# The task
Return all lines below containing the word "registered".
*** Opening Entries provided ***
(** The three stores of [_hs_monitor_add] and the insertion. *)
Lemma wp_add_insert (Q : Z -> st W -> Prop) s mon mo cbs bs D dev d k :
  mon_rep s mon mo cbs bs D -> detached s (mon_devices mo) bs dev k d ->
  D !! (k, dev_iface d) = None ->
  (forall s' bs', mon_rep s' mon mo cbs bs' (<[(k, dev_iface d) := dev]> D) ->
     length bs' = length bs -> length (concat bs') = S (length (concat bs)) ->
     m_devs (s_mem s') = <[dev := onlined mon d]> (m_devs (s_mem s)) ->
     m_cbs (s_mem s') = m_cbs (s_mem s) -> s_world s' = s_world s ->
     lists_kept [] s s' -> nodes_kept (hnode_of dev) (concat (rings (mon_devices mo) bs)) s s' ->
     wp (trigger_callbacks call fuel dev) Q s') ->
  wp (set_dev dev (dev_with_monitor mon) ;;;
      set_dev dev (dev_with_state HS_DEVICE_STATUS_ONLINE) ;;;
      let* _ := hs_device_ref dev in
      let* t := monitor_table mon in
      let* d := load_dev dev in
      let* k := key_hash (dev_key d) in
      zoom (_hs_htable_add t k (hnode_of dev)) ;;;
      trigger_callbacks call fuel dev) Q s.
Proof.
  intros Hrep [Hn Hd Hk Hcnt Hnode Hfresh Hnn] HD HQ.
  pose proof (mr_tab _ _ _ _ _ _ Hrep) as [Hr Hsz Hreg Hmap].
  destruct (bucket_lookup _ _ _ (_hs_htable_hash_str k) Hr Hsz) as (b & Hb & Hbi).
  wp_step. eapply wp_set_dev; [done|]. wp_step.
  eapply wp_set_dev; [by cbn; rewrite lookup_insert_eq|]. wp_step.
  eapply wp_intro; [eapply hs_device_ref_eq; [done|by cbn; rewrite lookup_insert_eq|done]|].
  wp_step. eapply wp_intro; [apply monitor_table_eq, (mr_mon _ _ _ _ _ _ Hrep)|].
  wp_step. eapply wp_load_dev; [by cbn; rewrite lookup_insert_eq|].
  cbn [dev_key dev_with_refcount dev_with_state dev_with_monitor]. rewrite Hk.
  cbn [key_hash]. wp_steps.
  eapply wp_htable_add; [exact Hr|done|apply hash_bound|exact Hb|exact Hnode|done|done|].
  intros m' Hr' Hkey' Hkeys Hsame. apply (HQ _ (<[bucket_of (mon_devices mo) (_hs_htable_hash_str k) := hnode_of dev :: b]> bs));
    cbn; try done; [|by rewrite length_insert| | |split; try done; by apply cbs_freed_refl].
  - destruct Hrep as [H1 H2 H3 H4 H5]. split; [done|done|exact H3|done|].
    assert (Hdevs : <[dev := onlined mon d]> (m_devs (s_mem s)) =
      <[dev:=dev_with_refcount (dev_refcount d + 1) (dev_with_state HS_DEVICE_STATUS_ONLINE (dev_with_monitor mon d))]>
        (<[dev:=dev_with_state HS_DEVICE_STATUS_ONLINE (dev_with_monitor mon d)]>
          (<[dev:=dev_with_monitor mon d]> (m_devs (s_mem s))))).
    { by rewrite !insert_insert_eq. }
    pose proof (table_rep_add mon (s_mem s)
      (Mem (m_lists (s_mem s)) m' (<[dev := onlined mon d]> (m_devs (s_mem s)))
         (m_cbs (s_mem s)) (m_mons (s_mem s)) (m_statics (s_mem s)))
      (mon_devices mo) bs D _ b (hnode_of dev) k (onlined mon d) H5 Hb Hr') as Hadd.
    rewrite device_of_hnode in Hadd. cbn in *. rewrite <- Hdevs. apply Hadd; [|intros p Hp; by rewrite lookup_insert_ne| | |done].
    + intros p Hp. by apply Hkeys.
    + split; rewrite ?device_of_hnode; cbn; try done.
      * by rewrite lookup_insert_eq.
      * lia.
    + intros Hin. apply Hfresh. by apply htable_in_rings.
  - rewrite (concat_insert _ _ _ _ Hb), (concat_middle _ _ _ Hb), !length_app.
    cbn. lia.
  - by rewrite !insert_insert_eq.
Qed.

(** [_hs_monitor_add] on a pair that is registered, and on one that is not. *)
Lemma wp_monitor_add (Q : Z -> st W -> Prop) s mon mo cbs bs D dev d k :
  mon_rep s mon mo cbs bs D -> enough fuel cbs bs ->
  detached s (mon_devices mo) bs dev k d ->
  (forall dev', D !! (k, dev_iface d) = Some dev' -> Q 0 s) ->
  (forall r kept s' bs', D !! (k, dev_iface d) = None ->
     notify react dev (onlined mon d) cbs (s_world s) = (r, kept, s_world s') ->
     mon_rep s' mon mo kept bs' (<[(k, dev_iface d) := dev]> D) ->
     m_devs (s_mem s') = <[dev := onlined mon d]> (m_devs (s_mem s)) ->
     sublist kept cbs -> reacted mon cbs kept s s' ->
     nodes_kept (hnode_of dev) (concat (rings (mon_devices mo) bs)) s s' -> Q r s') ->
  wp (_hs_monitor_add call fuel mon dev) Q s.
Proof.
  intros Hrep Hf Hdet Hdup Hnew. pose proof Hdet as [Hn Hd Hk Hcnt Hnode Hfresh Hnn].
  unfold _hs_monitor_add. wp_step. eapply wp_load_dev; [done|]. rewrite Hk.
  cbn [key_hash]. wp_steps. eapply wp_find; [done..|].
  destruct (D !! (k, dev_iface d)) as [dev'|] eqn:HD; [wp_step; by eapply Hdup|].
  eapply wp_add_insert; [done|done|done|]. intros s1 bs' Hrep1 Hl1 Hl2 Hdevs Hcbs Hw Hc Hns.
  eapply (wp_trigger_callbacks call react call_react) with (d := onlined mon d) (cbs := cbs).
  - exact Hn.
  - by rewrite Hdevs, lookup_insert_eq.
  - apply (mr_cbs _ _ _ _ _ _ Hrep1).
  - apply Hf.
  - intros r s' (kept & w & E & Hrep' & Hw' & Hs & Hdrop). rewrite Hw in E. subst w.
    assert (sublist kept cbs) as Hsub.
    { pose proof (notify_sublist react dev (onlined mon d) cbs (s_world s)) as Hsub. by rewrite E in Hsub. }
    apply (Hnew r kept s' bs'); [done|done| | |done| |].
    + by eapply mon_rep_notified.
    + by rewrite (sb_devs _ _ _ Hs).
    + assert (lists_kept (mon :: cbs.*1) s s') as Hl.
      { eapply lists_kept_trans; [|by apply same_but_cbs_lists].
        eapply lists_kept_weaken; [|exact Hc]. intros p Hp. by apply elem_of_nil in Hp. }
      split; [done|]. intros p Hp Hp'.
      eapply dropped_gone; [apply (mr_cbs _ _ _ _ _ _ Hrep)|apply (lk_freed _ _ _ Hl)|done|by apply Hdrop].
    + destruct Hns as [Hns Hks]. split; rewrite (sb_nodes _ _ _ Hs); done.
Qed.
End Operations.

Section Remove.
Context {W : Type}.
Variable call : ptr -> ptr -> ptr -> M (st W) Z.
Variable react : ptr -> ptr -> hs_device -> ptr -> W -> Z * W.
Hypothesis call_react : calm call react.
Variable fuel : nat.
Implicit Types (s : st W) (n p dev mon : ptr) (bs : list (list ptr))
  (D : gmap (string * Z) ptr) (cbs : list (ptr * callback)) (mo : hs_monitor)
  (gone : list (ptr * hs_device)).

(** What a dropped reference leaves, in both cases. *)
Lemma wp_unref (Q : unit -> st W -> Prop) s dev d :
  dev <> NULL -> m_devs (s_mem s) !! dev = Some d -> 1 <= dev_refcount d < 2 ^ 32 ->
  (forall s', m_devs (s_mem s') =
       (if dev_refcount d =? 1 then delete dev (m_devs (s_mem s))
        else <[dev := dev_with_refcount (dev_refcount d - 1) d]> (m_devs (s_mem s))) ->
     (forall p, p <> hnode_of dev ->
        h_next (m_nodes (s_mem s')) !! p = h_next (m_nodes (s_mem s)) !! p /\
        h_key (m_nodes (s_mem s')) !! p = h_key (m_nodes (s_mem s)) !! p) ->
     m_lists (s_mem s') = m_lists (s_mem s) -> m_cbs (s_mem s') = m_cbs (s_mem s) ->
     m_mons (s_mem s') = m_mons (s_mem s) -> s_world s' = s_world s ->
     s_common s' = s_common s -> m_statics (s_mem s') = m_statics (s_mem s) ->
     (dev_refcount d = 1 -> h_next (m_nodes (s_mem s')) !! hnode_of dev = None /\
        h_key (m_nodes (s_mem s')) !! hnode_of dev = None) -> Q tt s') ->
  wp (hs_device_unref dev) Q s.
Proof.
  intros Hn Hd Hr HQ. destruct (Z.eqb_spec (dev_refcount d) 1) as [E|E].
  - eapply wp_intro; [by apply (hs_device_unref_last _ _ d)|]. apply HQ; try done.
    + intros p Hp. cbn. by rewrite !lookup_delete_ne by done.
    + intros _. cbn. by rewrite !lookup_delete_eq.
  - eapply wp_intro; [apply (hs_device_unref_eq _ _ d); [done|done|lia]|].
    by apply HQ.
Qed.

(** One device removed from its bucket. *)
Definition remove_one dev : M (st W) (flow unit) :=
  set_dev dev (dev_with_state HS_DEVICE_STATUS_DISCONNECTED) ;;;
  let* _ := trigger_callbacks call fuel dev in
  zoom (_hs_htable_remove fuel (hnode_of dev)) ;;;
  hs_device_unref dev ;;;
  ret Next.

Lemma wp_remove_one (Q : flow unit -> st W -> Prop) s mon mo cbs bs D i b1 n b2 k d :
  mon_rep s mon mo cbs bs D -> enough fuel cbs bs ->
  bs !! i = Some (b1 ++ n :: b2) -> registered mon (s_mem s) n k d ->
  (forall r kept s',
     notify react (device_of n) (offlined d) cbs (s_world s) = (r, kept, s_world s') ->
     mon_rep s' mon mo kept (<[i := b1 ++ b2]> bs) (delete (k, dev_iface d) D) ->
     m_devs (s_mem s') = drop_dev (m_devs (s_mem s)) (device_of n, d) ->
     reacted mon cbs kept s s' ->
     nodes_dropped (concat (rings (mon_devices mo) bs)) [(device_of n, d)] s s' -> Q Next s') ->
  wp (remove_one (device_of n)) Q s.
Proof.
  intros Hrep Hf Hb Hrg HQ. pose proof Hrg as [Hd Hk Hh Hm Hst Hc Hnull].
  pose proof (tr_rep _ _ _ _ _ (mr_tab _ _ _ _ _ _ Hrep)) as Hr.
  unfold remove_one. wp_step. eapply wp_set_dev; [done|].
  set (s1 := with_devs _ s). wp_step.
  eapply (wp_trigger_callbacks call react call_react) with (d := offlined d) (cbs := cbs).
  { exact Hnull. }
  { cbn. by rewrite lookup_insert_eq. }
  { cbn. rewrite Hm. exact (mr_cbs _ _ _ _ _ _ Hrep). }
  { apply Hf. }
  intros r s2 (kept & w & E & Hcbs2 & <- & Hs2 & Hdrop). cbn [dev_monitor offlined dev_with_state] in *.
  rewrite Hm in *. change (s_world s1) with (s_world s) in E.
  assert (Hsub : sublist kept cbs).
  { pose proof (notify_sublist react (device_of n) (offlined d) cbs (s_world s)) as Hsub.
    by rewrite E in Hsub. }
  wp_step. apply wp_zoom. rewrite hnode_of_device.
  assert (Hnodes : part s2 = m_nodes (s_mem s)) by exact (sb_nodes _ _ _ Hs2).
  rewrite Hnodes. eapply wp_htable_remove; [exact Hr|exact Hb| |].
  { pose proof (enough_bucket _ _ _ _ _ Hf Hb) as Hlen. rewrite length_app in Hlen.
    cbn in Hlen. lia. }
  intros m' Hr' _ Hkey Hsame. wp_step.
  eapply (wp_unref _ _ _ (offlined d)); [done| |done|].
  { cbn. rewrite (sb_devs _ _ _ Hs2). cbn. by rewrite lookup_insert_eq. }
  intros s4 Hdevs4 Hnodes4 Hl4 Hc4 Hm4 Hw4 Hcm4 Hsts4 Hfree4. wp_step. cbn in *.
  rewrite (sb_devs _ _ _ Hs2) in Hdevs4. cbn in Hdevs4.
  rewrite insert_insert_eq, delete_insert_eq in Hdevs4.
  pose proof (concat_nodup _ _ _ Hr) as Hnd.
  apply (HQ r kept); [by rewrite Hw4| |exact Hdevs4| |].
  2:{ destruct (same_but_cbs_lists _ _ _ Hs2) as [C2 T2 M2 B2 F2 L2].
      assert (cbs_freed s s4) as F4.
      { eapply cbs_freed_trans; [exact F2|]. by apply cbs_freed_refl. }
      split; [split; [by rewrite Hcm4|by rewrite Hsts4|by rewrite Hm4|by rewrite Hc4|done|by rewrite Hl4]|].
      intros p Hp Hp'. eapply dropped_gone; [exact (mr_cbs _ _ _ _ _ _ Hrep)|exact F4|done|]. rewrite Hc4. by apply Hdrop. }
  2:{ rewrite hnode_of_device in Hnodes4, Hfree4. split.
      - intros p Hp. assert (p <> n /\ p ∉ ring (mon_devices mo) i (b1 ++ n :: b2)) as [Hpn Hpr].
        { assert (p ∉ ring (mon_devices mo) i (b1 ++ n :: b2)) as Hpr; [|unfold ring in Hpr; set_solver].
          intros Hin. apply Hp, concat_rings. eauto. }
        destruct (Hnodes4 p Hpn) as [-> ->]. by apply Hsame.
      - intros p. destruct (decide (p = n)) as [->|Hpn].
        + right. exists (device_of n). rewrite hnode_of_device. split; [left|done].
        + left. destruct (Hnodes4 p Hpn) as [_ ->]. by rewrite Hkey.
      - intros dev d2 [= -> ->]%list_elem_of_singleton Hone. rewrite hnode_of_device. by apply Hfree4. }
  destruct Hrep as [G1 G2 G3 G4 G5]. split; [done| | | |].
  - by rewrite Hm4, (sb_mons _ _ _ Hs2).
  - destruct Hcbs2 as [Hdl Hcb]. split; [by rewrite Hl4|by rewrite Hc4].
  - by eapply ids_ok_sublist.
  - eapply table_rep_remove; [exact G5|exact Hb| | | |exact Hrg].
    + eapply htable_rep_frame; [|exact Hr']. intros p Hp. apply Hnodes4.
      rewrite hnode_of_device. intros ->.
      pose proof (hr_nodup _ _ _ Hr) as Hnd'.
      apply concat_rings in Hp as (j & c & Hj & Hp).
      apply list_lookup_insert_Some in Hj as [(<- & <- & _)|(Hji & Hj)].
      * pose proof (NoDup_concat_lookup _ _ _ Hnd' (rings_lookup _ _ _ _ Hb)) as Hnd2.
        unfold ring in *. destruct (NoDup_mid _ _ _ _ Hnd2) as [Hni _]. done.
      * apply Hji. eapply (NoDup_concat_disjoint _ i j);
          [exact Hnd'|by apply rings_lookup|by apply rings_lookup| |exact Hp].
        unfold ring. set_solver.
    + intros p Hp. destruct (Hnodes4 p) as [_ ->]; [by rewrite hnode_of_device|].
      by rewrite Hkey.
    + intros p Hp. rewrite Hdevs4. case_match; [by rewrite lookup_delete_ne|by rewrite lookup_insert_ne].
Qed.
*** Closing Entries provided ***
# Output of the task
(** [_hs_monitor_add] on a pair that is registered, and on one that is not. *)
  bs !! i = Some (b1 ++ n :: b2) -> registered mon (s_mem s) n k d ->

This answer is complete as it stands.